#### [Problem statement]
Filter the records below down to lines containing "JSVal".

#### [Collected data]
Lemma takeWhile_forallb (f : ascii -> bool) (s : str) :
  forallb f s = true -> takeWhile f s = s.
Proof.
  intros H. rewrite <- (app_nil_r s) at 1.
  apply takeWhile_all; [assumption|now left].
Qed.

(** [parseInt] of a string of decimal digits is the double nearest to
    its value. *)
Lemma parseInt10_digits (ds : str) :
  ds <> [] -> forallb isDigit ds = true ->
  parseInt10 ds = roundToDouble (digitsValue ds).
Proof.
  intros Hne Hd. destruct ds as [|c s]; [contradiction|].
  pose proof Hd as Hd'. simpl in Hd'. apply andb_true_iff in Hd' as [Hc _].
  destruct (digit_not_space_or_sign c Hc) as (Hw & Hm & Hp).
  unfold parseInt10. simpl dropWhile. rewrite Hw, Hm, Hp.
  rewrite (takeWhile_forallb _ _ Hd). reflexivity.
Qed.

(** Below [2^53] the double is the integer itself. *)
Lemma roundToDouble_exact (z : Z) :
  (Z.abs z < 2 ^ 53)%Z -> roundToDouble z = Int z.
Proof.
  intros H. unfold roundToDouble. cbv zeta.
  destruct (Z.ltb_spec (Z.abs z) (2 ^ 53)); [reflexivity|lia].
Qed.

(** [parseInt] of a string that starts with neither white space, a sign
    nor a digit is [NaN]. *)
Lemma parseInt10_non_numeric (c : ascii) (s : str) :
  isDigit c = false -> isWhiteSpace c = false ->
  Ascii.eqb c "-"%char = false -> Ascii.eqb c "+"%char = false ->
  parseInt10 (c :: s) = NaN.
Proof.
  intros Hd Hw Hm Hp. unfold parseInt10. simpl dropWhile.
  rewrite Hw, Hm, Hp. simpl takeWhile. now rewrite Hd.
Qed.

(** A [views] attribute of decimal digits gives the double nearest to
    the value of the digits, which below [2^53] is that value. *)
Lemma feed_view_count_of_digits (result entries : JSVal) (d : ChannelData) (ds : str) :
  feedData result = Ok d ->
  getChain result [KName (L "feed"); KName (L "entry")] = Ok entries ->
  optChain (optGet entries (KIdx 1)) viewsKeys = VStr ds ->
  ds <> [] -> forallb isDigit ds = true ->
  viewCount d = VNum (roundToDouble (digitsValue ds))
  /\ ((Z.abs (digitsValue ds) < 2 ^ 53)%Z -> viewCount d = VNum (Int (digitsValue ds))).
Proof.
  intros Hd He Hv Hne Hds.
  destruct (feedData_inv _ _ Hd) as (entries' & a & u & t & n & He' & _ & _ & _ & Hn & ->).
  rewrite He in He'. inversion He'; subst entries'. clear He'.
  rewrite Hv in Hn. cbn [viewCount].
  unfold parseInt, or_ in Hn. destruct ds as [|c s]; [contradiction|].
  cbn [truthy toStr] in Hn.
  rewrite parseInt10_digits in Hn by (assumption || discriminate).
  inversion Hn; subst n. split; [reflexivity|].
  intros Hb. now rewrite roundToDouble_exact.
Qed.

(** C3, amended: in the feed fetcher the [views] attribute of the
    statistics fragment of the second entry is parsed as a decimal
    integer: [views='12345'] gives [viewCount = 12345], an absent
    statistics fragment gives [viewCount = 0], and a present value that
    starts with neither a digit, a sign nor white space gives
    [viewCount = NaN], not [0]. *)
Theorem feed_view_count_parsing (result entries : JSVal) (d : ChannelData) :
  feedData result = Ok d ->
  getChain result [KName (L "feed"); KName (L "entry")] = Ok entries ->
  let views := optChain (optGet entries (KIdx 1)) viewsKeys in
  (views = VStr (L "12345") -> viewCount d = VNum (Int 12345))
  /\ (views = VUndefined -> viewCount d = VNum (Int 0))
  /\ (forall c s, views = VStr (c :: s) ->
                  isDigit c = false -> isWhiteSpace c = false ->
                  Ascii.eqb c "-"%char = false -> Ascii.eqb c "+"%char = false ->
                  viewCount d = VNum NaN).
Proof.
  intros Hd He views.
  destruct (feedData_inv _ _ Hd) as (entries' & a & u & t & n & He' & _ & _ & _ & Hn & ->).
  rewrite He in He'. inversion He'; subst entries'. clear He'.
  fold views in Hn. cbn [viewCount].
  repeat split.
  - intros Hv. rewrite Hv in Hn. vm_compute in Hn. now inversion Hn.
  - intros Hv. rewrite Hv in Hn. vm_compute in Hn. now inversion Hn.
  - intros c s Hv H1 H2 H3 H4. rewrite Hv in Hn.
    unfold parseInt, or_ in Hn. cbn [truthy toStr] in Hn.
    rewrite parseInt10_non_numeric in Hn by assumption.
    now inversion Hn.
Qed.

Lemma feed_view_count_parsing_witness :
  exists d,
    feedData (sampleFeed (L "Some Author") channelUri (L "Some Title") [entryA; entryB])
      = Ok d
    /\ viewCount d = VNum (Int 12345).
Proof.
  eexists. split; [reflexivity|].
  apply (@feed_view_count_parsing
           (sampleFeed (L "Some Author") channelUri (L "Some Title") [entryA; entryB])
           (VArr [entryA; entryB]) _ eq_refl eq_refl).
  reflexivity.
Defined.

(** C3 as stated fails: a statistics fragment with [views='abc'] makes
    the feed fetcher return [viewCount = NaN]. *)
Lemma feed_view_count_non_numeric_is_NaN :
  let tree := sampleFeed (L "Some Author") channelUri (L "Some Title")
                [entryA;
                 sampleEntry (L "vidBBBBBBBB") (L "2024-05-01T10:00:00+00:00")
                   (L "https://i.ytimg.com/vi/vidBBBBBBBB/hqdefault.jpg") (L "abc")] in
  exists r st,
    run (fetchChannelFeed (scripted (feedWorld tree)) productionHost (L "@somehandle")) tt
    = (Ok r, st)
    /\ entries (trace st) = [(FeedFetcher, L "@somehandle")]
    /\ viewCount (data r) = VNum NaN
    /\ viewCount (data r) <> VNum (Int 0).
Proof.
  cbv zeta. do 2 eexists. split; [vm_compute; reflexivity|].
  split; [reflexivity|]. split; [reflexivity|discriminate].
Qed.

(** C5: for every successfully parsed feed the optional fields
    [thumbnail], [viewCount], [lastVideoId] and [lastVideoDate] of the
    feed fetcher's record are read from the second entry (index 1) of
    the feed; the first entry [e0] has no part in them. *)
Theorem feed_optional_fields_from_second_entry
        (result e0 : JSVal) (es : list JSVal) (d : ChannelData) :
  feedData result = Ok d ->
  getChain result [KName (L "feed"); KName (L "entry")] = Ok (VArr (e0 :: es)) ->
  let second := nth 0 es VUndefined in
  thumbnail d = or_ (optChain second thumbnailKeys) VNull
  /\ (exists n, parseInt (or_ (optChain second viewsKeys) (VStr (L "0"))) = Ok n
                /\ viewCount d = VNum n)
  /\ lastVideoId d = optChain second [KName (L "yt:videoId"); KIdx 0]
  /\ lastVideoDate d = optChain second [KName (L "published"); KIdx 0].
Proof.
  intros Hd He second.
  destruct (feedData_inv _ _ Hd) as (entries' & a & u & t & n & He' & _ & _ & _ & Hn & ->).
  rewrite He in He'. inversion He'; subst entries'. clear He'.
  change (optGet (VArr (e0 :: es)) (KIdx 1)) with second in *.
  cbn [thumbnail viewCount lastVideoId lastVideoDate].
  repeat split. exists n. now split.
Qed.

Lemma feed_optional_fields_from_second_entry_witness :
  exists d,
    feedData (sampleFeed (L "Some Author") channelUri (L "Some Title") [entryA; entryB])
      = Ok d
    /\ thumbnail d = VStr (L "https://i.ytimg.com/vi/vidBBBBBBBB/hqdefault.jpg")
    /\ viewCount d = VNum (Int 12345)
    /\ lastVideoId d = VStr (L "vidBBBBBBBB")
    /\ lastVideoDate d = VStr (L "2024-05-01T10:00:00+00:00").
Proof.
  eexists. split; [reflexivity|].
  destruct (@feed_optional_fields_from_second_entry
              (sampleFeed (L "Some Author") channelUri (L "Some Title") [entryA; entryB])
              entryA [entryB] _ eq_refl eq_refl)
    as (Ht & (n & Hn & Hv) & Hi & Hd).
  repeat split; assumption || (rewrite Hv; reflexivity).
Defined.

#### [Result]
Lemma feed_view_count_of_digits (result entries : JSVal) (d : ChannelData) (ds : str) :
Theorem feed_view_count_parsing (result entries : JSVal) (d : ChannelData) :
        (result e0 : JSVal) (es : list JSVal) (d : ChannelData) :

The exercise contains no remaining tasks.